BEGIN Exercise inputs

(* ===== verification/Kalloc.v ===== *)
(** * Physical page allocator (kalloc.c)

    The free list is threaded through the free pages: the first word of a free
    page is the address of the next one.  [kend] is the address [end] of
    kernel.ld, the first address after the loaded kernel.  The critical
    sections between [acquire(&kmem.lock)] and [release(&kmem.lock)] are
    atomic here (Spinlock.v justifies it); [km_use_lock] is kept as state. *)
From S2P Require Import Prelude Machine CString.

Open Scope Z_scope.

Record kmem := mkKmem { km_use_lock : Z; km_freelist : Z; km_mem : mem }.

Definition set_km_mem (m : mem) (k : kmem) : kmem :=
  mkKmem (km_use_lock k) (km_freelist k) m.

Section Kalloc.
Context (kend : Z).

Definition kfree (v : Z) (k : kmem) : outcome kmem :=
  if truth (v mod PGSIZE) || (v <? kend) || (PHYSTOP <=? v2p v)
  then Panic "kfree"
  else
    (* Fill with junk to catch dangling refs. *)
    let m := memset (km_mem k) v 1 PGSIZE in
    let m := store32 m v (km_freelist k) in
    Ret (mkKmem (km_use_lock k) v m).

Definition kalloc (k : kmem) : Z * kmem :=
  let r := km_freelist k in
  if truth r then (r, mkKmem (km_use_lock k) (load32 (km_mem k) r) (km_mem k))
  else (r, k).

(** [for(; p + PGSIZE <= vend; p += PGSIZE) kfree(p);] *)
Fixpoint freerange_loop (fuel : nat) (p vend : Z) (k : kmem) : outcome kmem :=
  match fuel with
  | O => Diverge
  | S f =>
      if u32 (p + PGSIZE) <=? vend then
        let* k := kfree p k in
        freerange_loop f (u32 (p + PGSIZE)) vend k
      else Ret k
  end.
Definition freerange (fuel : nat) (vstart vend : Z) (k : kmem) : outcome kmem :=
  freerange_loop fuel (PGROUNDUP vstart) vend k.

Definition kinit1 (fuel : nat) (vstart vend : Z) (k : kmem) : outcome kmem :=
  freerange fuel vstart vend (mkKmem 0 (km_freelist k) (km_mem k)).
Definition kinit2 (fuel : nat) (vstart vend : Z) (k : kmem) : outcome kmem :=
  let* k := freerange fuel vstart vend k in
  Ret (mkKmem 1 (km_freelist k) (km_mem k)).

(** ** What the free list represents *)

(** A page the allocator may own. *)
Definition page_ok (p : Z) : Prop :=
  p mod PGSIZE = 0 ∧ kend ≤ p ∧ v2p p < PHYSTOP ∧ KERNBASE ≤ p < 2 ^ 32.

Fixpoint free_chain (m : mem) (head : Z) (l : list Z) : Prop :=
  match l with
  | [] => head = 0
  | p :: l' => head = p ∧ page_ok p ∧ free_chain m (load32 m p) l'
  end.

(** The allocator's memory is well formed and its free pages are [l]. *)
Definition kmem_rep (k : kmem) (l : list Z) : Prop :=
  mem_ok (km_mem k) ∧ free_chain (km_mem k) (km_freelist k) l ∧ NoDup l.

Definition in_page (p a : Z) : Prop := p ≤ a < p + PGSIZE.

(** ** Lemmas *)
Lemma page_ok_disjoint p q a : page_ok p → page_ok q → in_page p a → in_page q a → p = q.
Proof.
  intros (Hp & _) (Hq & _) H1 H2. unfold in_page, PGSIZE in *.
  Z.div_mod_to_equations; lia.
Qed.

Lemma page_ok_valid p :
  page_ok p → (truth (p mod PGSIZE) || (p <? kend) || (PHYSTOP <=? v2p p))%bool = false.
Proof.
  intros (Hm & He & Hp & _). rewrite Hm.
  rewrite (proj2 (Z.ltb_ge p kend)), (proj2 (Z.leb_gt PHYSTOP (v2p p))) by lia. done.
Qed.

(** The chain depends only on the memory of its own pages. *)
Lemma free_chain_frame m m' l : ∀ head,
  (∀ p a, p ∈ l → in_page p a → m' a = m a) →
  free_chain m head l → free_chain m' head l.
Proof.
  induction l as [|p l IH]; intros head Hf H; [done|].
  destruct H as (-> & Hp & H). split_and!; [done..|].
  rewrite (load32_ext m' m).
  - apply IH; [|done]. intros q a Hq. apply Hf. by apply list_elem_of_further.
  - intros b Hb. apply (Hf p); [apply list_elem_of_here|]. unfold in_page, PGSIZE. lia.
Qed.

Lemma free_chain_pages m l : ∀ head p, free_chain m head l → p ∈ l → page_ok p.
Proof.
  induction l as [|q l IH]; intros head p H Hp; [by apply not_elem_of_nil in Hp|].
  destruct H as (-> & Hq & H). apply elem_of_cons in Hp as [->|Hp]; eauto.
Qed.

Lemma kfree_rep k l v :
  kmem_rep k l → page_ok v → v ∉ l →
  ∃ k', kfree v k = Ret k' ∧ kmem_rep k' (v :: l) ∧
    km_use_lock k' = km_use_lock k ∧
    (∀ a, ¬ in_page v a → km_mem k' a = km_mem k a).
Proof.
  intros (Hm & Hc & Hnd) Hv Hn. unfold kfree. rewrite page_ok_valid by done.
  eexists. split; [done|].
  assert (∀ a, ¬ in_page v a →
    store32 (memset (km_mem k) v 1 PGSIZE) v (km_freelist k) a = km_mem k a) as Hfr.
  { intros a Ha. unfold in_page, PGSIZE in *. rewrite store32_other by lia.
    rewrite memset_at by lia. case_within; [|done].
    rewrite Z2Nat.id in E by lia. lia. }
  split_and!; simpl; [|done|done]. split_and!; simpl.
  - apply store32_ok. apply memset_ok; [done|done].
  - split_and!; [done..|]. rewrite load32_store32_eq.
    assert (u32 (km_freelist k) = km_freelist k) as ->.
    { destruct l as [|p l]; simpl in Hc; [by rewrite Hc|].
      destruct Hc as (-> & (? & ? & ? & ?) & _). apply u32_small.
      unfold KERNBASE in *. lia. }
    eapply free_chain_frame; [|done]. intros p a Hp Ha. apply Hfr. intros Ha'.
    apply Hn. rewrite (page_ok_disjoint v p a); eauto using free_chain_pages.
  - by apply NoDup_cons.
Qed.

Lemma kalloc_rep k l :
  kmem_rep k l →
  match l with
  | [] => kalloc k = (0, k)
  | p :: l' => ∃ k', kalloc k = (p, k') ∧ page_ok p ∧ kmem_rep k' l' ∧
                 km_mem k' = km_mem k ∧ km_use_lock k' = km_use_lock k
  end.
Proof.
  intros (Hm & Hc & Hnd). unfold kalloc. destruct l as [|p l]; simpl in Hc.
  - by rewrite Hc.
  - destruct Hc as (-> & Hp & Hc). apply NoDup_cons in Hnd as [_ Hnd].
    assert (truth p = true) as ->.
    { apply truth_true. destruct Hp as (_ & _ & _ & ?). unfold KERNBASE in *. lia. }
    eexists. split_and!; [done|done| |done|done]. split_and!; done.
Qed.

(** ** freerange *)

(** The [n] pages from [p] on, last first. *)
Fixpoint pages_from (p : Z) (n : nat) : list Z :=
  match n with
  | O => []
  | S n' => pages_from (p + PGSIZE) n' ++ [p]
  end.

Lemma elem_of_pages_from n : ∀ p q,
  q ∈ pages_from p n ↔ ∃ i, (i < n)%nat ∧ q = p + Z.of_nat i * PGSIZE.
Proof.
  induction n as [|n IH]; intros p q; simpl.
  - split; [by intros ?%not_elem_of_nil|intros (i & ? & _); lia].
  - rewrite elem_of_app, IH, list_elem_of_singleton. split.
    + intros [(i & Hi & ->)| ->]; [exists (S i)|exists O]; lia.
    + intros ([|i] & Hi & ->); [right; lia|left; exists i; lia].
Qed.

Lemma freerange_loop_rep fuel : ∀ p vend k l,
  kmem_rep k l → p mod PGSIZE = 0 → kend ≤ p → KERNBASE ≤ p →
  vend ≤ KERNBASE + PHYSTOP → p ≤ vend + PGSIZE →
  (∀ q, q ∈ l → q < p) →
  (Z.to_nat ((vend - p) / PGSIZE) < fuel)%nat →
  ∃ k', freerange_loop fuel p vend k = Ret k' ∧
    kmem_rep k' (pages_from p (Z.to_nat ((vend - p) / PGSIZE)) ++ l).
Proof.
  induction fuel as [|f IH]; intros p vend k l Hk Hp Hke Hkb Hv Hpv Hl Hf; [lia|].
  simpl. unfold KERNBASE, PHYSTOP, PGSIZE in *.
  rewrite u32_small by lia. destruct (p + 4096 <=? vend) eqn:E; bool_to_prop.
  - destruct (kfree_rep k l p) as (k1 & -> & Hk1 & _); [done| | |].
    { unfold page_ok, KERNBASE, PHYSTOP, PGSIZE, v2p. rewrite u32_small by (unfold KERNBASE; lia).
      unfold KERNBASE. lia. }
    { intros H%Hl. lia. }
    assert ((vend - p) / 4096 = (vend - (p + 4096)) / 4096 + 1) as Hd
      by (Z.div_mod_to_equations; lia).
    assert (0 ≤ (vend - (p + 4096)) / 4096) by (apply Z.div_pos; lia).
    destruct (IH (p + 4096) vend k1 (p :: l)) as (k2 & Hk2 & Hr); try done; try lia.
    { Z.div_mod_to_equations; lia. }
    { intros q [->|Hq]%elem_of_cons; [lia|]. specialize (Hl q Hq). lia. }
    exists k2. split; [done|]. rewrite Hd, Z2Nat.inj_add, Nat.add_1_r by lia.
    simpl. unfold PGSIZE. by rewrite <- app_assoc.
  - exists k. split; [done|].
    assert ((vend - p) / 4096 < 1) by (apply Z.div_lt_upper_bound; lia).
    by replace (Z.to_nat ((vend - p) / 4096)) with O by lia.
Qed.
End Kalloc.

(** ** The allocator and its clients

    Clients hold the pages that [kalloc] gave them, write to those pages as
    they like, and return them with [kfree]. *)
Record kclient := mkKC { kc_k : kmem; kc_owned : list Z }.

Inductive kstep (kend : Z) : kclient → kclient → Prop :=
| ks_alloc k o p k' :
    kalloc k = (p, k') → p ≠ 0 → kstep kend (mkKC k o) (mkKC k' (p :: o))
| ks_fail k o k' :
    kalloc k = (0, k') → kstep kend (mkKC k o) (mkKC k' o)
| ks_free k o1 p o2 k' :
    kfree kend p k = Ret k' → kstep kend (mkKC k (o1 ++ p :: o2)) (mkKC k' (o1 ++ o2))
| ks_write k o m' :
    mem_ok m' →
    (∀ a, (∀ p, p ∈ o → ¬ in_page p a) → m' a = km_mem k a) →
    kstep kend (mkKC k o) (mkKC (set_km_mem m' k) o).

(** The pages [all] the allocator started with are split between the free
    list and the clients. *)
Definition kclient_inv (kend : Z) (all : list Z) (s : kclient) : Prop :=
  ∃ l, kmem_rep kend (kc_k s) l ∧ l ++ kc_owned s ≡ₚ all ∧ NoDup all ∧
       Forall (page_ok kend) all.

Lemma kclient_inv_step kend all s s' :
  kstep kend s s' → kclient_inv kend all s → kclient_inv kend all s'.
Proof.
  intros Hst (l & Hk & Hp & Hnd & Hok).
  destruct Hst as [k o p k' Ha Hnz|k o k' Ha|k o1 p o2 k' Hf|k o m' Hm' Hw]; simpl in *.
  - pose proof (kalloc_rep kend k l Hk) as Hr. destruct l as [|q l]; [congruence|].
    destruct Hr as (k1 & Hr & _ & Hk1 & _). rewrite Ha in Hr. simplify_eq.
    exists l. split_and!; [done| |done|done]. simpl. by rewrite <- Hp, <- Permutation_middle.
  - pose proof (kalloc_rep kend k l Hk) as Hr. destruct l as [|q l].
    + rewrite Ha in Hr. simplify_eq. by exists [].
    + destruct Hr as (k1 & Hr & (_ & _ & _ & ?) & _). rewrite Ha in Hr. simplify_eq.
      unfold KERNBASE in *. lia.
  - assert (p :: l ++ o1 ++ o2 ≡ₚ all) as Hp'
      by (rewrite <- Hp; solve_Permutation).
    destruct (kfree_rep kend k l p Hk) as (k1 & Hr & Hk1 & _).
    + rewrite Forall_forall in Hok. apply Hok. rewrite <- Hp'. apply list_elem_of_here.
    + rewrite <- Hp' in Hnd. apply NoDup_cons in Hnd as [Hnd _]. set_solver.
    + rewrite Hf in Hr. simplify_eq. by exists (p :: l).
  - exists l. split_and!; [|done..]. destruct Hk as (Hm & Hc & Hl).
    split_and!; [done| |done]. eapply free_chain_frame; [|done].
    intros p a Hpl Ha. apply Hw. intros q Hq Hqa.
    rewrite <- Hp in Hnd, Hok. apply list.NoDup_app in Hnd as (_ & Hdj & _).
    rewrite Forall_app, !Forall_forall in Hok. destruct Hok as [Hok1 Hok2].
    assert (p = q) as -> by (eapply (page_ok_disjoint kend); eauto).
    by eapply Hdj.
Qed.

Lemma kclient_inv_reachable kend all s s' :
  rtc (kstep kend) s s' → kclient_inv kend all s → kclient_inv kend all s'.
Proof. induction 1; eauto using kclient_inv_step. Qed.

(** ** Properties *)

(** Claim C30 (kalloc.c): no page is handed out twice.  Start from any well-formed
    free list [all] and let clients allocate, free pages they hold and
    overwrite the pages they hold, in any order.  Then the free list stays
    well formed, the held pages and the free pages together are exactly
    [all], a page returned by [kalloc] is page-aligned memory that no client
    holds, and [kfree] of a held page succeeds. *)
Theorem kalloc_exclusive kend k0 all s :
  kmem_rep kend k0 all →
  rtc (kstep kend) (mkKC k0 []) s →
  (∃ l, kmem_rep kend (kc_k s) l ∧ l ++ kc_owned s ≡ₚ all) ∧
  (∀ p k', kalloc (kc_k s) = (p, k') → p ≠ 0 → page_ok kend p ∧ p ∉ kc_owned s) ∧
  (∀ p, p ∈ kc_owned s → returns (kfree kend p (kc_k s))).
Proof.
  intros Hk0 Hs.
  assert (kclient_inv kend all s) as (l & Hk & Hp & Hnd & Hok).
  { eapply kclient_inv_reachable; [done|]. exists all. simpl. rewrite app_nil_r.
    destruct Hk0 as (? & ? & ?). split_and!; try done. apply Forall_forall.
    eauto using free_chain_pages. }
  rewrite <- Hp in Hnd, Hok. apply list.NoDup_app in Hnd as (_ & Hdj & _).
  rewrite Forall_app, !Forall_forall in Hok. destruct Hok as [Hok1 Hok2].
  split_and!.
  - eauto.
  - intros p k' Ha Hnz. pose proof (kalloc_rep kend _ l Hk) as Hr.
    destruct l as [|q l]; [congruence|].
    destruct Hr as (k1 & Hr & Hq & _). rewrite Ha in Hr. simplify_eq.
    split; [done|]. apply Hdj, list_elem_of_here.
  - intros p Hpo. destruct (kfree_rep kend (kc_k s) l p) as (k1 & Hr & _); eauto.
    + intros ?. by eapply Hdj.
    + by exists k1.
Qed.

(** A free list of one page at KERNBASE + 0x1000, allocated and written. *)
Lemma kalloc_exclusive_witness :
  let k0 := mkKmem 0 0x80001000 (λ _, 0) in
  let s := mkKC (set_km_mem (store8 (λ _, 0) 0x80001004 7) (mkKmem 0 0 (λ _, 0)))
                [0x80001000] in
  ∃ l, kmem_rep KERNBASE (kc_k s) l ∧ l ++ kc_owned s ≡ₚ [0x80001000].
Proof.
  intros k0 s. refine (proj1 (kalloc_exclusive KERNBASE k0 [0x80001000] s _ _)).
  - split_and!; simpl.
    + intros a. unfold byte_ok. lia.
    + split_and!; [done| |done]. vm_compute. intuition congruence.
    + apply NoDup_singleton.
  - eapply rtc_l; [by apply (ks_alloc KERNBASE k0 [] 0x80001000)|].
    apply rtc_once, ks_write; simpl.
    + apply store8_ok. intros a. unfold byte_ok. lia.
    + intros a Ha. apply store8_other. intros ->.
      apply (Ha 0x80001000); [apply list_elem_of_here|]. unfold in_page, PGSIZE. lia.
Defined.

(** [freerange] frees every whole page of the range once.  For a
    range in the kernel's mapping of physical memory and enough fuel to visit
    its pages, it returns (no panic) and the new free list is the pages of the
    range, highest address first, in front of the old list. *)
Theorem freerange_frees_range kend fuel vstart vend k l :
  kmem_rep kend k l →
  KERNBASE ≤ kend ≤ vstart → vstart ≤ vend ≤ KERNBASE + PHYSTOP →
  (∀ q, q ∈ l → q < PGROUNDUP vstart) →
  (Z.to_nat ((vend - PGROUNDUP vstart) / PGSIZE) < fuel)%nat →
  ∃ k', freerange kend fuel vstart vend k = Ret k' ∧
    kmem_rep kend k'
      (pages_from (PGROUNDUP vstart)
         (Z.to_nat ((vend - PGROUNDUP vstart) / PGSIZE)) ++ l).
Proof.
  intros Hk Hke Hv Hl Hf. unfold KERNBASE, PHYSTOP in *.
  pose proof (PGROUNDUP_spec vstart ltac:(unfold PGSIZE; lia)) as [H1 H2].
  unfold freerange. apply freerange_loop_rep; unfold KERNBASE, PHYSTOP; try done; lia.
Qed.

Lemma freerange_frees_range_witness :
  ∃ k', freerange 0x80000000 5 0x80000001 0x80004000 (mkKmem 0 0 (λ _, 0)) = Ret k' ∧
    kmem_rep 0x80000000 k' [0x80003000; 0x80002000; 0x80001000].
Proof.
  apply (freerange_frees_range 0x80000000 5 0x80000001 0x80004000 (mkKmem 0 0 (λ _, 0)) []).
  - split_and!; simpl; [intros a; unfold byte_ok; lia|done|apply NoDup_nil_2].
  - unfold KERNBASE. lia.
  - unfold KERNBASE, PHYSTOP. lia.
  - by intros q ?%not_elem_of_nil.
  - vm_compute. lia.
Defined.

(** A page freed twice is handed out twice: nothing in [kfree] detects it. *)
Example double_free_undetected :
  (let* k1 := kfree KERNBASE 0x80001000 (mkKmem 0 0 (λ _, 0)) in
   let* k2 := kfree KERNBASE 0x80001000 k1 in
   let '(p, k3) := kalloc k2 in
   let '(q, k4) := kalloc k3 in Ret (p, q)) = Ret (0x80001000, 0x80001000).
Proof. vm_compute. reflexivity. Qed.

END Exercise inputs

#### What you will do:
Search the records for the word "allocator" and copy out every line that holds it.

#### Response to this exercise:
(** * Physical page allocator (kalloc.c)
(** A page the allocator may own. *)
(** The allocator's memory is well formed and its free pages are [l]. *)
(** ** The allocator and its clients
(** The pages [all] the allocator started with are split between the free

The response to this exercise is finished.